**What you will do**
Reproduce the following records exactly from the line containing "ro_names : NoDup (omap name_key rows);" onward, ending with the last line and including it.
====
(* ===== verification/ScheduleKeeps.v ===== *)
(** * What the schedules keep: [Schedules] of [crates/kanna-daemon/src/schedule.rs] *)

From S2P Require Import Prelude Text F64 Json Pipe PipeParse PipeText Schedule ScheduleFacts Schedules.
From Stdlib Require Import Ascii.

#[local] Open Scope Z_scope.

(** ** The invariant *)

(** What the unique index is on *)
Definition name_key (r : Schedule) : option (string * string) := (fun n => (default "" (sc_repo r), n)) <$> sc_name r.

(** The rule that a row has: the text of one that parses *)
Definition has_rule (r : Schedule) : Prop := exists rule, rule_ok rule /\ sc_rule r = rule_text rule.

(** A name is one word, and never reads as an id. *)
Definition name_fine (n : string) : Prop := str_is_empty n = false /\ has_space n = false /\ id_of n = None.
Definition named_fine (r : Schedule) : Prop := forall n, sc_name r = Some n -> name_fine n.

Record rows_ok (rows : list Schedule) : Prop := {
  ro_ids : NoDup (map sc_id rows);
  ro_names : NoDup (omap name_key rows);
  ro_rules : Forall has_rule rows;
  ro_named : Forall named_fine rows;
  ro_pos : Forall (fun r => 0 < sc_id r) rows }.

Definition firings_of (schedule : Z) (firings : list Firing) : list Firing := retain (fun f => bool_decide (fi_schedule f = schedule)) firings.

Record firings_ok (rows : list Schedule) (firings : list Firing) : Prop := {
  fo_ids : NoDup (map fi_id firings);
  fo_rows : Forall (fun f => fi_schedule f ∈ map sc_id rows) firings;
  fo_few : forall schedule, (length (firings_of schedule firings) <= FIRINGS_KEPT)%nat }.

Section Keeps.
Context {M : Type} `{Mailbox M} {zone : Zone} {lower : Lowercase}.
Implicit Types (s : Schedules M).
====
**Completed task**
  ro_names : NoDup (omap name_key rows);
  ro_rules : Forall has_rule rows;
  ro_named : Forall named_fine rows;
  ro_pos : Forall (fun r => 0 < sc_id r) rows }.

Definition firings_of (schedule : Z) (firings : list Firing) : list Firing := retain (fun f => bool_decide (fi_schedule f = schedule)) firings.

Record firings_ok (rows : list Schedule) (firings : list Firing) : Prop := {
  fo_ids : NoDup (map fi_id firings);
  fo_rows : Forall (fun f => fi_schedule f ∈ map sc_id rows) firings;
  fo_few : forall schedule, (length (firings_of schedule firings) <= FIRINGS_KEPT)%nat }.

Section Keeps.
Context {M : Type} `{Mailbox M} {zone : Zone} {lower : Lowercase}.
Implicit Types (s : Schedules M).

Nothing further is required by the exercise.